▸ Work to complete
Tell how many lines in the data contain the string "gate", using a single number as the whole reply.

Stored entries:
___
(* ===== verification/SignIn.v ===== *)
(** * Signing in with a password or an emailed link ([internal/password], [internal/magiclink],
    [internal/trusteddevice], [internal/emailnorm], the account gate of [lifecycle.go] and their tables in
    [storage/memory])

    Sign-up, sign-in with the second factor gate, password resets, magic links and remembered devices, over
    the sessions of [Session], the pending sessions of [Totp], the limiter of [Throttle] and the hashes of
    [Passwords]. Requests are atomic; a request reads the clock several times, reading [n] is [clk n]. Tokens,
    ids and salts are drawn by the caller. Email delivery, audit events and log lines are not modelled; the
    background delivery of a reset link is an operation of its own. *)

From Stdlib Require Import ZArith Lia String Ascii.
From stdpp Require Import base gmap strings list.
From S2P Require Import Prelude Throttle Session Totp Passwords Tenants.
Lemma minted_ok log st op raw t : grants_ok log st -> minted st op raw t -> token_ok (op :: log) t.
Proof.
  intros [_ Hd _]. destruct op; simpl; try done.
  - intros Hm. eapply Mint_token_ok; [exact Hm|]. intros a Ha. right; right. eexists. split; [by left|]. done.
  - destruct (import_cases st now newID i) as [[err ->]|(t' & -> & Ho & Hk & Ha & _)]; [by intros [_ ?]|]. intros [_ [= <-]] a Hin.
    right; right. eexists. split; [by left|]. simpl. rewrite Ho, Hk, <- Ha. done.
  - unfold handleTokenCreate. destruct body as [b|]; [|done]. destruct (UserAbilities e user) as [held|] eqn:Hh; [|done].
    destruct (create_owner _ _ _ _) as [|[o k]] eqn:Ho; [done|]. destruct (negb (validateAbilities _ _ _)); [done|].
    destruct (Nat.eqb_spec (length (clampAbilities (tb_abilities b) held)) (length (tb_abilities b))) as [Hl|]; [|done]. simpl.
    destruct (Mint _ _ _ _ _) as [st' [[raw' t']|err]] eqn:Hm; [|by destruct err]. intros [= <- <-].
    eapply Mint_token_ok; [by rewrite Hm|]. simpl. intros a Ha. pose proof (clamp_full _ _ Hl a Ha) as Hhold.
    unfold create_owner in Ho. destruct (tb_service b).
    + destruct (IsAdmin e user) as [[]|] eqn:Hadm; [|done..]. right; left.
      assert (k = OwnerKindServiceAccount) as -> by (destruct (tb_owner b =? "")%string; [|destruct (ParseStrict _)]; simplify_eq; done).
      split; [done|]. eexists. split; [by left|]. split; [done|]. by exists held.
    + simplify_eq. left. split; [done|]. eexists. split; [by left|]. split; [done|]. by exists held.
  - unfold MintAgentToken. destruct (he_users e userID) as [u|] eqn:Hu; [|done]. destruct (negb (validateAbilities _ _ _)); [done|].
    destruct (UserAbilities e u) as [held|] eqn:Hh; [|done]. destruct (Nat.eqb_spec (length (clampAbilities abilities held)) (length abilities)) as [Hl|]; [|done].
    simpl. intros Hm. eapply Mint_token_ok; [exact Hm|]. simpl. intros a Ha. left. split; [done|]. eexists. split; [by left|]. split; [done|].
    exists u. split; [done|]. exists held. split; [done|]. by apply (clamp_full abilities held).
  - unfold RedeemDeviceCode. destruct (cf_device cfg) as [dc|]; [|done]. destruct (DeviceCodeByHash _ _) as [rec|]; [|done].
    destruct (negb _); [done|]. destruct (polled_too_fast _ _); [by destruct (RecordDevicePoll _ _ _ _)|].
    destruct (RecordDevicePoll _ _ _ _) as [st'|] eqn:Hp; [|done]. apply (RecordDevicePoll_ok log) in Hp; [|done].
    destruct (_ =? DeviceStatusPending)%string; [done|]. destruct (_ =? DeviceStatusDenied)%string; [done|]. destruct (_ =? DeviceStatusRedeemed)%string; [done|].
    unfold claim_and_mint, ClaimDeviceCode. destruct (findDevice _ _) as [[id c]|] eqn:Hf; [|done]. apply findDevice_Some in Hf as [Hid _].
    destruct (_ || _); [done|]. simpl. destruct (dc_approver c) as [u|] eqn:Hu; [|done]. destruct (ownerActive _ _ _) as [[? []]|]; [|done..].
    intros Hm. eapply Mint_token_ok; [exact Hm|]. simpl. intros a Ha. left. split; [done|].
    destruct (Hp _ _ Hid) as [_ Hok]. destruct (Hok a Ha) as (_ & u' & Hu' & o' & Ho' & Hg). rewrite Hu in Hu'. injection Hu' as <-.
    exists o'. split; [by right|done].
Qed.

Lemma decision_ok e approver rec abilities granted :
  decision_abilities e approver rec abilities = Ok granted ->
  ∀ a, a ∈ granted -> a ∈ dc_requested rec ∧ holder e approver a.
Proof.
  unfold decision_abilities. destruct (forallb _ _) eqn:Hall; simpl; [|done]. destruct (UserAbilities e approver) as [held|] eqn:Hh; [|done].
  destruct (_ && _); [done|]. set (chosen := match abilities with [] => _ | _ => _ end).
  assert (Hch : ∀ a, a ∈ chosen -> a ∈ dc_requested rec).
  { intros a Ha. unfold chosen in Ha. rewrite forallb_forall in Hall. destruct abilities as [|x l]; [done|].
    apply list_elem_of_In, Hall, bool_decide_eq_true in Ha. done. }
  destruct (clampAbilities chosen held) as [|x l] eqn:Hc; [done|]. intros [= <-] a Ha. rewrite <- Hc in Ha.
  apply elem_of_clamp in Ha as [Ha Hhold]. split; [by apply Hch|]. by exists held.
Qed.

(** A change of one row that keeps its user code. *)
Lemma codes_unique_update devices k d d' :
  devices !! k = Some d -> dc_user_code d' = dc_user_code d -> codes_unique devices -> codes_unique (<[k := d']> devices).
Proof.
  intros Hk Hc Hu i j x y. rewrite !lookup_insert_Some. intros [[<- <-]|[Hi Hx]] [[<- <-]|[Hj Hy]] He; [done|..].
  - rewrite Hc in He. by eapply Hu.
  - rewrite Hc in He. by eapply Hu.
  - by eapply Hu.
Qed.

(** The devices of the next state. *)
Definition devices_ok (log : list token_op) (devices : gmap string DeviceCode) : Prop :=
  map_Forall (fun _ => device_ok log) devices ∧ codes_unique devices.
___
▸ Expected answer
2